(Stored data)
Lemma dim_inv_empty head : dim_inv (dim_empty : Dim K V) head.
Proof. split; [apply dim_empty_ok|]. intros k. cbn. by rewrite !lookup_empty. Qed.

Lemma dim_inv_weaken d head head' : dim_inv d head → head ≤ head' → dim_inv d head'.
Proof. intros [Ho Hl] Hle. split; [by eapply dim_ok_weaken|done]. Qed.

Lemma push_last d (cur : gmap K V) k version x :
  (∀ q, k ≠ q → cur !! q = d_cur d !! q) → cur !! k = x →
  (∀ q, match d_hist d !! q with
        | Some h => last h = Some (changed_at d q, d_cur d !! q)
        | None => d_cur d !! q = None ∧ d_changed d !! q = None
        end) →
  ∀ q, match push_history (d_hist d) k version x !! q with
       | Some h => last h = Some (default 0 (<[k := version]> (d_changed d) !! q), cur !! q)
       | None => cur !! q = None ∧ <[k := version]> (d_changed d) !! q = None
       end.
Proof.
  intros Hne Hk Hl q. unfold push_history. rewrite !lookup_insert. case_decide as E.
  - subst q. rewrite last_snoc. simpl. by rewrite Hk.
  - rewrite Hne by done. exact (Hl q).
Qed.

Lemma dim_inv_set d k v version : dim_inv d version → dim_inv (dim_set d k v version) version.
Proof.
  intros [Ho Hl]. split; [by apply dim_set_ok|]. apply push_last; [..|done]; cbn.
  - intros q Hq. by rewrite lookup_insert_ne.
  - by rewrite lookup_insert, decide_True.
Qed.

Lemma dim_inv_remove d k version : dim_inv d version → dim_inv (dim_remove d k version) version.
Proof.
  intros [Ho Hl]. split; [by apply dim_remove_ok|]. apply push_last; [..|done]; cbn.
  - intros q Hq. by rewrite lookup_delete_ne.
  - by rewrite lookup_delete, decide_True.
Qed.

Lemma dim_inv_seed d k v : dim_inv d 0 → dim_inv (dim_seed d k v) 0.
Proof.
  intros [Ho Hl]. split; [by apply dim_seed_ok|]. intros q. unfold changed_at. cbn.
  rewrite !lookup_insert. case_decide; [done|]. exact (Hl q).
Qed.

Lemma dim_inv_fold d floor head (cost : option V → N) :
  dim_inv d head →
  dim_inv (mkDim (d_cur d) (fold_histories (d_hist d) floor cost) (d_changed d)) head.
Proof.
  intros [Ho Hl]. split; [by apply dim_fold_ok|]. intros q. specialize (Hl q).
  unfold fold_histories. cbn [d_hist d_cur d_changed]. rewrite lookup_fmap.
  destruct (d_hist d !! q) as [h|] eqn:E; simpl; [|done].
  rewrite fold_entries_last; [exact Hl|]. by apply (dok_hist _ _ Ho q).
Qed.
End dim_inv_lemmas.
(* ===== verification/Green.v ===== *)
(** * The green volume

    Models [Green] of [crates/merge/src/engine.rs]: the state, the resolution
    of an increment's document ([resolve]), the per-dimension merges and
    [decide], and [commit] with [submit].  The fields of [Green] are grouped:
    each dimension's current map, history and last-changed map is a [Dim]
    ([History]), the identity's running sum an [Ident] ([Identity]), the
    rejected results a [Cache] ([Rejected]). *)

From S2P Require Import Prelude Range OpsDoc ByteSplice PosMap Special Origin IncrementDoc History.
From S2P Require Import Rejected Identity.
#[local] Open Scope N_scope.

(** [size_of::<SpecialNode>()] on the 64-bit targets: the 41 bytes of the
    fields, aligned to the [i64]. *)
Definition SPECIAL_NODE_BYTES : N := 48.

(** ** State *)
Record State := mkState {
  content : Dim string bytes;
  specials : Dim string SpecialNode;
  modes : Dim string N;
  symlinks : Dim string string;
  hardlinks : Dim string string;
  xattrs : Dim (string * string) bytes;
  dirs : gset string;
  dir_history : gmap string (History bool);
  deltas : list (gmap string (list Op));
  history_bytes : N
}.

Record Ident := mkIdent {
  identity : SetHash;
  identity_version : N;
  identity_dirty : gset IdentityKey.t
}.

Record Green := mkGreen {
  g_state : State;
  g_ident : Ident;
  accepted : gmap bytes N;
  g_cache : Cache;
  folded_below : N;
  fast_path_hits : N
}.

=== What is being asked ===
Each line of the entries above that contains "Cache" must be copied into the answer.

=== Exercise response ===
    rejected results a [Cache] ([Rejected]). *)
  g_cache : Cache;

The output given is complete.